Por medio de la meditación cada vez más profunda, el cuerpo astral de energía se expande y supera los límites del cuerpo físico. Dado que el cuerpo vitatrónico pertenece a una esfera de existencia que no está sometida a la restricción ilusoria del mundo físico tridimensional, tiene la capacidad de unificarse con la Energía Cósmica que impregna el universo entero. Dios en su aspecto de Espíritu Santo (la Vibración Sagrada) es la Luz de la Energía Cósmica; el hombre, hecho a imagen de Dios, está compuesto de dicha luz. Somos esa Luz que se ha compactado y, asimismo, somos esa Luz de nuestro Ser Universal.

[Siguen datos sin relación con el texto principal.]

Lemma statement_text a st t : render_statement a st = Ok t -> t = (parts_text a (statement_parts a st) ++ ";" ++ lf)%string.
Proof.
  destruct st as [c|table c|table column|table old new|name table column u|name table|name]; cbn [render_statement statement_parts].
  - intros [= <-]. unfold render_create_table. texts. by rewrite (columns_text a _ _ 0).
  - destruct (validate_add_column a c); [|done..]. intros [= <-]. texts. by rewrite column_text.
  - intros [= <-]. by texts.
  - intros [= <-]. by texts.
  - intros [= <-]. texts. by destruct u.
  - destruct a; intros [= <-]; by texts.
  - intros [= <-]. by texts.
Qed.

(** *** The parts read one after another *)

(** What the reading asks of the types beyond their check. *)
Definition plain_column (a : SqlAdapter) (c : Column) : Prop := opener a ∉ text_of (type_of_column c).

Definition plain_types (a : SqlAdapter) (st : Statement) : Prop :=
  match st with
  | Statement.CreateTable t => Forall (plain_column a) (create_columns t)
  | Statement.AddColumn _ c => plain_column a c
  | _ => True
  end.

Lemma find_none needle s j : string_find needle s = None -> ~ occurs (as_bytes needle) (as_bytes s) j.
Proof.
  revert j. induction s as [|b s IH]; intros j; cbn [string_find]; destruct (starts_with needle _) eqn:E; try done; intros H Ho.
  - enough (starts_with needle "" = true) by congruence. apply starts_with_occurs. intros k c Hk.
    apply Ho in Hk. discriminate Hk.
  - destruct (string_find needle s) eqn:Es; [done|]. destruct j as [|j]; [by apply starts_with_occurs in Ho; congruence|].
    by apply (IH j eq_refl).
Qed.

Lemma encode_one b : (byte_val b < 128)%N -> encode [byte_val b] = [b].
Proof. intros H. unfold encode. cbn. by rewrite app_nil_r, encode_ascii. Qed.

Lemma no_pair b c s : (byte_val b < 128)%N -> (byte_val c < 128)%N -> utf8_string s ->
  contains_text (String b (String c "")) s = false -> forall p q, text_of s <> p ++ byte_val b :: byte_val c :: q.
Proof.
  intros Hb Hc Hu Hn p q E. unfold contains_text in Hn. destruct (string_find _ s) eqn:Ef; [done|].
  apply (find_none _ s (length (encode p)) Ef). rewrite (text_bytes s Hu), E, encode_app.
  change (byte_val b :: byte_val c :: q) with ([byte_val b] ++ [byte_val c] ++ q). rewrite !encode_app.
  rewrite !encode_one by done. intros k x Hk. rewrite lookup_app_r by lia.
  replace (length (encode p) + k - length (encode p)) with k by lia. by destruct k as [|[|k]].
Qed.

Lemma comment_pair c next : starts_comment c next = true ->
  (c = 45%N /\ next = Some 45%N) \/ (c = 47%N /\ next = Some 42%N).
Proof.
  destruct next as [n|]; [|done]. simpl. rewrite orb_true_iff, !andb_true_iff, !N.eqb_eq. intuition congruence.
Qed.

Lemma raw_run_intro a cs next : Forall (fun c => special a c = false /\ c <> 59%N) cs ->
  (forall p c q, cs = p ++ c :: q -> starts_comment c (match q with [] => next | d :: _ => Some d end) = false) ->
  raw_run a cs next = true.
Proof.
  intros HF. induction HF as [|c cs [H1 H2] _ IH]; intros Hp; [done|]. cbn [raw_run].
  rewrite H1, (proj2 (N.eqb_neq _ _) H2), (Hp [] c cs eq_refl), IH; [done|]. intros p d q ->. by apply (Hp (c :: p)).
Qed.

Lemma text_nonempty s : utf8_string s -> s <> "" -> text_of s <> [].
Proof. intros Hu Hs E. apply Hs. by rewrite <- (from_as_bytes s), (text_bytes s Hu), E. Qed.

Lemma type_raw a s next : valid_type s -> opener a ∉ text_of s -> next <> 45%N -> next <> 42%N ->
  text_of s <> [] /\ raw_run a (text_of s) (Some next) = true.
Proof.
  intros [Hu H1 _ (H2 & H3 & _) H4] Ho Hn1 Hn2. split; [by apply text_nonempty|]. apply raw_run_intro.
  - apply list.Forall_forall. intros c Hc.
    assert (unsupported_type_char c = false) as Hs.
    { destruct (unsupported_type_char c) eqn:E; [|done]. rewrite <- H4. symmetry. apply existsb_exists. exists c. by rewrite <- list_elem_of_In. }
    unfold unsupported_type_char in Hs. apply orb_false_iff in Hs as [_ Hs]. cbn [existsb] in Hs.
    rewrite !orb_false_iff, !N.eqb_neq in Hs. destruct Hs as (E1 & E2 & E3 & E4 & _). split; [|exact E4].
    unfold special. cbn [existsb]. rewrite !orb_false_iff, !N.eqb_neq. repeat split; try done. by intros ->.
  - intros p c q E. destruct (starts_comment c _) eqn:Ec; [|done]. exfalso.
    apply comment_pair in Ec as [[-> Ec]|[-> Ec]]; destruct q as [|d q]; simplify_eq.
    + by apply (no_pair "-" "-" s ltac:(done) ltac:(done) Hu H2 p q).
    + by apply (no_pair "/" "*" s ltac:(done) ltac:(done) Hu H3 p q).
Qed.

(** The first character of parts before [e]. *)
Definition parts_first (a : SqlAdapter) (ps : list part) (e : char) : option char :=
  match ps with [] => Some e | p :: _ => part_first a p end.

Lemma fluent_app a ps qs e1 e : fluent a ps e1 -> fluent a qs e -> parts_first a qs e = Some e1 -> fluent a (ps ++ qs) e.
Proof.
  intros Hp Hq He. induction ps as [|p ps IH]; [done|]. destruct Hp as (H1 & H2 & H3). cbn [app fluent].
  split; [done|]. split; [|by apply IH].
  replace (match ps ++ qs with [] => Some e | p' :: _ => part_first a p' end) with
    (match ps with [] => Some e1 | p' :: _ => part_first a p' end); [done|]. destruct ps; [|done]. by rewrite <- He.
Qed.

Ltac raw_literal := split; [by eexists|split; [split; [by vm_compute|]|]].

(** A character after which nothing goes on. *)
Definition closing (e : char) : Prop := e <> single_quote /\ e <> 45%N /\ e <> 42%N.

Definition flag_first (c : Column) (e : char) : char := match flag_parts c with [] => e | _ => 32%N end.

Lemma flags_first a c e : parts_first a (flag_parts c) e = Some (flag_first c e).
Proof. unfold flag_first, flag_parts. by destruct (primary_key c), (not_null c), (unique_column c), (column_default c). Qed.

Lemma flags_fluent a c e : valid_column c -> closing e -> fluent a (flag_parts c) e.
Proof.
  intros [_ _ Hd] (He & _ & _). unfold flag_parts.
  assert (fluent a match column_default c with Some v => [PRaw " default "; PText v] | None => [] end e) as Hf.
  { destruct (column_default c) as [v|]; [|done]. raw_literal; [by destruct a|]. split; [by apply Hd|]. split; [congruence|done]. }
  revert Hf. generalize (match column_default c with Some v => [PRaw " default "; PText v] | None => [] end). intros ps Hf.
  assert (forall b s qs, utf8_string s -> text_of s <> [] -> (forall n, raw_run a (text_of s) n = true) -> fluent a qs e ->
            fluent a ((if b : bool then [PRaw s] else []) ++ qs) e) as Hif.
  { intros [] s qs H1 H2 H3 H4; [|done]. cbn [app fluent]. by split_and!. }
  repeat (apply Hif; [by eexists|by vm_compute|by intros [n|]; destruct a|]). done.
Qed.

Lemma column_fluent a c e : valid_column c -> plain_column a c -> closing e -> fluent a (column_parts c) e.
Proof.
  intros Hc Hp He. unfold column_parts. pose proof (column_name_valid c Hc) as [Hn _ _ _ _].
  pose proof (column_type_valid c Hc) as Ht. pose proof (type_utf8 _ Ht) as Hu.
  assert (flag_first c e <> 45%N /\ flag_first c e <> 42%N) as [H1 H2].
  { unfold flag_first. destruct (flag_parts c); [apply He|done]. }
  apply (fluent_app a _ _ (flag_first c e)); [|by apply flags_fluent|apply flags_first].
  split; [done|]. split; [by destruct a|]. raw_literal; [by cbn [part_first]; destruct (opt_head _), a|].
  split; [done|]. split; [|done]. by apply type_raw.
Qed.

Lemma column_first a c ps e : parts_first a (column_parts c ++ ps) e = Some (name_char a).
Proof. done. Qed.

Lemma columns_fluent a l : Forall valid_column l -> Forall (plain_column a) l -> fluent a (columns_parts l ++ [PRaw ")"]) 59.
Proof.
  intros Hv. induction Hv as [|c l Hc Hv IH]; intros Hp; [raw_literal; by destruct a|].
  apply list.Forall_cons in Hp as [Hp Hps]. specialize (IH Hps). cbn [columns_parts]. rewrite <- !app_assoc.
  cbn [app]. raw_literal; [by destruct a|]. destruct l as [|d l].
  - apply (fluent_app a _ _ 10); [by apply column_fluent|raw_literal; [by destruct a|done]|done].
  - apply (fluent_app a _ _ 44); [by apply column_fluent|raw_literal; [by destruct a|done]|done].
Qed.

Lemma statement_fluent a st : valid_statement st -> plain_types a st -> fluent a (statement_parts a st) 59.
Proof.
  destruct st as [t|table c|table column|table old new|name table column u|name table|name]; cbn [valid_statement plain_types statement_parts].
  - intros [[Hn Hc] _] Hp. apply name_utf8 in Hn. cbn [app]. raw_literal; [by destruct a|]. split; [done|]. split; [by destruct a|].
    raw_literal; [by destruct (create_columns t), a|]. by apply columns_fluent.
  - intros [Hn%name_utf8 Hc] Hp. cbn [app]. raw_literal; [by destruct a|]. split; [done|]. split; [by destruct a|].
    raw_literal; [by destruct a|]. by apply column_fluent.
  - intros [H1%name_utf8 H2%name_utf8] _. raw_literal; [by destruct a|]. split; [done|]. split; [by destruct a|].
    raw_literal; [by destruct a|]. split; [done|]. split; [by destruct a|done].
  - intros (H1%name_utf8 & H2%name_utf8 & H3%name_utf8) _. raw_literal; [by destruct a|]. split; [done|]. split; [by destruct a|].
    raw_literal; [by destruct a|]. split; [done|]. split; [by destruct a|]. raw_literal; [by destruct a|]. split; [done|]. split; [by destruct a|done].
  - intros (H1%name_utf8 & H2%name_utf8 & H3%name_utf8) _. destruct u;
    (raw_literal; [by destruct a|]; split; [done|]; split; [by destruct a|];
     raw_literal; [by destruct a|]; split; [done|]; split; [by destruct a|]; raw_literal; [by destruct a|]; split; [done|]; split; [by destruct a|];
     raw_literal; [by destruct a|done]).
  - intros [H1%name_utf8 H2%name_utf8] _. destruct a; cbn [app]; (raw_literal; [done|]; split; [done|]; split; [done|]; try done).
    raw_literal; [done|]. split; [done|]. by split.
  - intros H1%name_utf8 _. raw_literal; [by destruct a|]. split; [done|]. split; [by destruct a|done].
Qed.

(** ** Scripts *)

Definition statement_chars (a : SqlAdapter) (st : Statement) : list char := concat (part_chars a <$> statement_parts a st).

(** A statement as it is read, with its semicolon and line feed. *)
Definition statement_items (a : SqlAdapter) (st : Statement) : list sql_item :=
  parts_items (statement_parts a st) ++ [Char 59%N; Char 10%N].

(** Statements with [sep] between them. *)
Fixpoint lines_of {A : Type} (sep : A) (ls : list (list A)) : list A :=
  match ls with
  | [] => []
  | [l] => l
  | l :: ls' => l ++ sep :: lines_of sep ls'
  end.

Definition script_chars (a : SqlAdapter) (ss : list Statement) : list char :=
  lines_of 10%N ((fun st => statement_chars a st ++ [59%N; 10%N]) <$> ss).
Definition script_items (a : SqlAdapter) (ss : list Statement) : list sql_item :=
  lines_of (Char 10%N) (statement_items a <$> ss).

Ltac all_utf8 := repeat (apply list.Forall_cons; split); try done; try (by eexists); try (apply list.Forall_nil).

Lemma lines_of_cons {A : Type} (sep : A) l l' ls : lines_of sep (l :: l' :: ls) = l ++ sep :: lines_of sep (l' :: ls).
Proof. done. Qed.

Lemma script_chars_cons a st st' l :
  script_chars a (st :: st' :: l) = (statement_chars a st ++ [59%N; 10%N]) ++ [10%N] ++ script_chars a (st' :: l).
Proof. unfold script_chars. by rewrite !fmap_cons, lines_of_cons. Qed.

Lemma script_items_cons a st st' l :
  script_items a (st :: st' :: l) = statement_items a st ++ Char 10%N :: script_items a (st' :: l).
Proof. unfold script_items. by rewrite !fmap_cons, lines_of_cons. Qed.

Como primer paso para entrar en el reino de Dios, el devoto debe sentarse quieto en la postura correcta de meditación, con la espina dorsal erguida, y tensar y relajar el cuerpo, ya que la relajación libera la conciencia de su confinamiento en los músculos. El yogui comienza con la práctica apropiada de la respiración profunda: inhalando y tensando todo el cuerpo, exhalando y relajando; este procedimiento lo repite varias veces. Con cada exhalación debe desecharse todo movimiento y tensión de los músculos, hasta alcanzar un estado de quietud corporal. Después, mediante la práctica de técnicas de concentración, se elimina la inquietud mental. En el estado de perfecta quietud del cuerpo y de la mente, el yogui disfruta la paz inefable conferida por la presencia del alma. En el templo del cuerpo reside la vida; en el templo de la mente, la luz; en el templo del alma, la paz. Cuanto más profundamente se adentre en el alma, mayor será la paz que sienta: ese estado es la supraconsciencia. Cuando por medio de la meditación más profunda el devoto amplía su percepción de la paz, y siente que su conciencia se expande junto con esa paz por el universo entero y que todos los seres así como toda la creación se encuentran inmersos en ella, está entrando entonces en la Conciencia Cósmica. Siente esa paz por doquier- en las flores, en cada ser humano, en la atmósfera-. Ve que la tierra y la totalidad de los mundos flotan como burbujas en ese océano de paz.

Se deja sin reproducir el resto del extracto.